(** The whole exchange: it is answered in time, by a run that nothing
    degraded. *)
Lemma claim_exchange_prompt d disk r req s t version cfg :
  accepted r = Some req ->
  header_value (result_of (New rand_Read) s) ->
  Get store "acme_insurance" = Some t -> t_Status t = "active"%string ->
  DagVersion store "acme_insurance" (q_Product req) = Some version ->
  configured disk (dag_path dir "acme_insurance" (q_Product req) (q_EventType req)) cfg ->
  Healthy d -> scoring_config "acme_insurance" cfg -> Forall (λ n, d <= nodeTimeout cfg n) (c_Nodes cfg) ->
  let s1 := final (New rand_Read) s in
  let claim_time := d * (Z.of_nat (length (c_Nodes cfg)) + 2) + disk in
  d <= 2 * Second -> claim_time <= 5 * Second -> room (d + claim_time) (rq_Context r) s1 ->
  let id := result_of (New rand_Read) s in
  let ctx := run_request_ctx isPrintTable store rand_Read r s in
  let started := run_start isPrintTable store rand_Read r s in
  exists res, result_of (exchange store executor rand_Read r req) s = RunAnswered res /\
    now (final (exchange store executor rand_Read r req) s) <= now s1 + d + claim_time /\
    (forall cfg' ls cs p,
       result_of (load_of ctx "acme_insurance" id (Some (claim_of req id))) started = Ok cfg' ->
       run_path executor ctx "acme_insurance" id (Some (claim_of req id)) cfg' started ls cs p ->
       cfg' = cfg /\ existsb degrading ls = false).
Proof.
  intros Hacc Hid Ht Hact Hv Hfile Hh Hcfg Hn s1 claim_time Hsmall Hlarge Hroom id ctx started.
  pose proof healthy_nonneg as Hd. pose proof (Hfile s1) as [_ Hdisk].
  set (n := Z.of_nat (length (c_Nodes cfg))) in *. assert (0 <= d * n) by nia.
  assert (Hct : claim_time = d + (d + disk + d * n)) by (unfold claim_time; lia).
  pose proof (Decode_valid _ _ (accepted_decode _ _ Hacc)) as Hq.
  assert (Hvid : valid_string id) by (apply ascii_valid; eapply Forall_impl; [exact Hid|simpl; lia]).
  destruct (tenant_found d r s t Hh Ht Hact Hsmall) as [Hten Htime]; [eapply room_le; [|exact Hroom]; fold s1; lia|].
  fold s1 in Htime.
  destruct (claim_delivered d (d + disk + d * n) r s Hh ltac:(lia) ltac:(lia)) as
    (leg & Hleg & Htr & Hsent & Hstart & Hrun & Hreply); [|done|]; [eapply room_le; [|exact Hroom]; lia|].
  fold ctx started in Hstart, Hrun.
  destruct (load_prompt d disk ctx id req started cfg version Hh Hv Hfile) as [Hload Hlt];
    [eapply room_le; [|exact Hrun]; lia|].
  destruct (healthy_run d ctx "acme_insurance" id req started cfg Hh Hq Hvid Hcfg Hn Hload)
    as ((res & Hres) & Hdone & Hundeg); [eapply room_le; [|exact Hrun]; fold n; lia|].
  pose proof (exchange_outcome isPrintTable store executor rand_Read r req s) as Hx. cbv zeta in Hx.
  rewrite Hten in Hx. destruct (result_of (run_sent _ _ _ _ _) _) as [ends|err]; [|done].
  fold started in Hx. rewrite request_run_unfold in Hx. fold id ctx in Hx. rewrite Hres in Hx.
  destruct (reply_prompt claim_method (claim_ctx rand_Read (tenant_client isPrintTable store) r s)
              (final (Run executor ctx "acme_insurance" id (Some (claim_of req id))) started)) as [Hrep Hrt].
  { eapply room_le; [|exact Hreply]. fold n in Hdone. lia. }
  rewrite Hrep in Hx. injection Hx as Hx1 Hx2. exists res. split; [exact Hx1|]. split.
  - rewrite Hx2. fold n in Hdone. lia.
  - intros cfg' ls cs p Hl Hp. rewrite Hload in Hl. injection Hl as <-. split; [done|]. by apply (Hundeg _ _ _ Hp).
Qed.
Lemma model_traced ctx f : CorrelationIDFrom ctx = id -> emits (traceable id) (ex_Model executor ctx id f).
Proof.
  intros Hctx. cbn [executor java_executor go_executor orchestration_executor ex_Model go_stubs st_model].
  unfold Model_Score, pointer. apply emits_bind; [|intros [r|err]; apply emits_ret].
  apply rpc_traced; [done..|auto with claims|auto with claims|].
  intros c Hc. unfold ModelServer.Score. traced.
Qed.

#[local] Instance java_traced : TracedClients id executor.
Proof.
  split.
  - exact Load_traced.
  - intros c a Hc. exact (java_call_traced _ _ _ _ _ c (Some (mkNormReq id a)) Hc).
  - intros c n Hc. exact (java_call_traced _ _ _ _ _ c (Some (mkHashReq id n)) Hc).
  - intros c p Hc. exact (java_call_traced _ _ _ _ _ c (Some (mkLookupReq id p)) Hc).
  - exact model_traced.
  - intros c ev Hc. cbn [executor java_executor go_executor orchestration_executor ex_Publisher].
    unfold Publish. case_match; [|apply emits_ret].
    apply emits_bind; [by apply emits_silent|intros [r|err]; apply emits_ret].
Qed.

Lemma ProcessClaim_traced ctx claim :
  CorrelationIDFrom ctx = id -> CorrelationId claim = id ->
  emits (traceable id) (OrchestrationServer.ProcessClaim executor ctx (Some (mkProcessReq (Some claim)))).
Proof.
  intros Hctx Hclaim. unfold OrchestrationServer.ProcessClaim. cbn [GetClaim GetCorrelationId from_option].
  unfold GetCorrelationId. simpl. rewrite Hclaim, bool_decide_false by done.
  apply emits_bind; [exact (Run_traced executor id ctx _ _ java_traced id_set eq_refl)|intros [r|err]; apply emits_ret].
Qed.

Lemma tenant_client_traced ctx t :
  CorrelationIDFrom ctx = id -> emits (traceable id) (tenant_client isPrintTable store ctx t : M E _).
Proof.
  intros Hctx. unfold tenant_client, TenantConfig_GetTenant.
  apply rpc_traced; [done..|auto with claims|auto with claims|].
  intros c Hc. by apply GetTenant_traced.
Qed.
(** * Further properties of the scripts *)

(** ** The order of the grid *)

Lemma compare_keys_refl k : Js.compare_keys k k = Eq.
Proof.
  induction k as [|w k IH]; simpl; [reflexivity|]. now rewrite Nat.compare_refl.
Qed.

Lemma compare_keys_antisym a b :
  Js.compare_keys a b = CompOpp (Js.compare_keys b a).
Proof.
  revert b. induction a as [|x a IH]; intros [|y b]; simpl; try reflexivity.
  rewrite (Nat.compare_antisym y x).
  destruct (y ?= x)%nat; simpl; auto.
Qed.

Lemma compare_keys_eq a b : Js.compare_keys a b = Eq -> a = b.
Proof.
  revert b. induction a as [|x a IH]; intros [|y b]; simpl; try discriminate; auto.
  destruct (x ?= y)%nat eqn:E; try discriminate.
  apply Nat.compare_eq in E. intros H. f_equal; auto.
Qed.

Lemma compare_keys_trans a b c :
  Js.compare_keys a b <> Gt -> Js.compare_keys b c <> Gt -> Js.compare_keys a c <> Gt.
Proof.
  revert b c. induction a as [|x a IH]; intros [|y b] [|z c]; simpl; try congruence.
  destruct (x ?= y)%nat eqn:E1; destruct (y ?= z)%nat eqn:E2; try congruence;
    try apply Nat.compare_eq in E1; try apply Nat.compare_eq in E2; subst;
    try rewrite ?Nat.compare_lt_iff in *.
  - rewrite Nat.compare_refl. apply IH.
  - intros _ _. apply Nat.compare_lt_iff in E2. now rewrite E2.
  - intros _ _. apply Nat.compare_lt_iff in E1. now rewrite E1.
  - intros _ _. assert (x < z)%nat as Hlt by lia.
    apply Nat.compare_lt_iff in Hlt. now rewrite Hlt.
Qed.
(** Closes that succeed: both calls return nil and close multiplexer 1.
    A gatherer whose Close fails: both calls return its error. *)
Lemma Stop_twice_returns_witness :
  (closes_succeed d_closing /\
   exists w1 w2,
     Stop d_closing_started = Returns None w1 /\ Stop w1 = Returns None w2 /\
     calls w1 = [MuxClose 1%nat] /\
     calls w2 = [MuxClose 1%nat; MuxClose 1%nat]) /\
  (exists w1 w2,
     Stop d_failing_close = Returns (Some (Err (errExternal 9))) w1 /\
     Stop w1 = Returns (Some (Err (errExternal 9))) w2 /\
     calls w2 = [GathererClose O; GathererClose O]).
Proof.
  split.
  - split; [exact d_closing_closes_succeed |].
    destruct (@Stop_twice_returns d_closing d_closing_started)
      as (w1 & w2 & _ & Hc1 & _ & Hc2 & _ & _ & Hok).
    destruct (Hok d_closing_closes_succeed) as [H1 H2].
    exists w1, w2. split; [exact H1 |]. split; [exact H2 |].
    split; [exact Hc1 |]. rewrite Hc2, Hc1. reflexivity.
  - destruct (@Stop_twice_returns double d_failing_close)
      as (w1 & w2 & H1 & Hc1 & H2 & Hc2 & _).
    exists w1, w2. split; [exact H1 |].
    assert (He : env w1 = d_with_agent None (env d_failing_close)).
    { vm_compute in H1. inversion H1. reflexivity. }
    split; [rewrite H2, He; reflexivity |].
    rewrite Hc2, Hc1. reflexivity.
Defined.

(** The agent refuses candidate 3 of [1; 2; 3; 4]: 1 and 2 stay added. *)
Lemma SetRemoteCandidates_fail_fast_witness :
  ensureGatherer d_rejecting = Returns None d_rejecting /\
  getAgent d_rejecting = Returns (Some O) d_rejecting /\
  exists err w',
    SetRemoteCandidates [1; 2; 3; 4]%nat d_rejecting = Returns (Some err) w' /\
    d_added (env w') = [Some 1; Some 2]%nat.
Proof.
  assert (H1 : ensureGatherer d_rejecting = Returns None d_rejecting)
    by reflexivity.
  assert (H2 : getAgent d_rejecting = Returns (Some O) d_rejecting)
    by reflexivity.
  split; [exact H1 |]. split; [exact H2 |].
  destruct (@SetRemoteCandidates_fail_fast double [1; 2; 3; 4]%nat d_rejecting d_rejecting O H1 H2)
    as [(w' & Hr & _) | (pre & c & suf & err & w' & _ & Hr & _)].
  - vm_compute in Hr. discriminate Hr.
  - exists err, w'. split; [exact Hr |].
    vm_compute in Hr. inversion Hr. reflexivity.
Defined.

(** The gatherer has no agent yet and could create one: the method creates
    none and fails, where the specified one creates it and succeeds. *)
Lemma setRemoteCredentials_counterexample :
  setRemoteCredentials "uf2" "pw2" d_new
  = Returns (Some (Wrapf errICEAgentNotExist "unable to SetRemoteCredentials")) d_new /\
  setRemoteCredentials "uf2" "pw2" d_new
  <> setRemoteCredentials_as_specified "uf2" "pw2" d_new.
Proof.
  split; [reflexivity |]. vm_compute. discriminate.
Qed.

Lemma setRemoteCredentials_needs_agent_witness :
  gatherer (tr d_new) = Some O /\
  gatherer_getAgent O (env d_new) = None /\
  exists err,
    setRemoteCredentials "uf2" "pw2" d_new = Returns (Some err) d_new /\
    errors_Is err errICEAgentNotExist = true.
Proof.
  assert (H1 : gatherer (tr d_new) = Some O) by reflexivity.
  assert (H2 : gatherer_getAgent O (env d_new) = None) by reflexivity.
  split; [exact H1 |]. split; [exact H2 |].
  exact (proj1 (@setRemoteCredentials_needs_agent double "uf2" "pw2" d_new O H1) H2).
Defined.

——————

> How to complete this task
Restate word for word the lines of the data above, starting at the line containing "(closes_succeed d_closing /\" and ending at the line containing "Stop d_failing_close = Returns", both included, and nothing more.

> Solution below
  (closes_succeed d_closing /\
   exists w1 w2,
     Stop d_closing_started = Returns None w1 /\ Stop w1 = Returns None w2 /\
     calls w1 = [MuxClose 1%nat] /\
     calls w2 = [MuxClose 1%nat; MuxClose 1%nat]) /\
  (exists w1 w2,
     Stop d_failing_close = Returns (Some (Err (errExternal 9))) w1 /\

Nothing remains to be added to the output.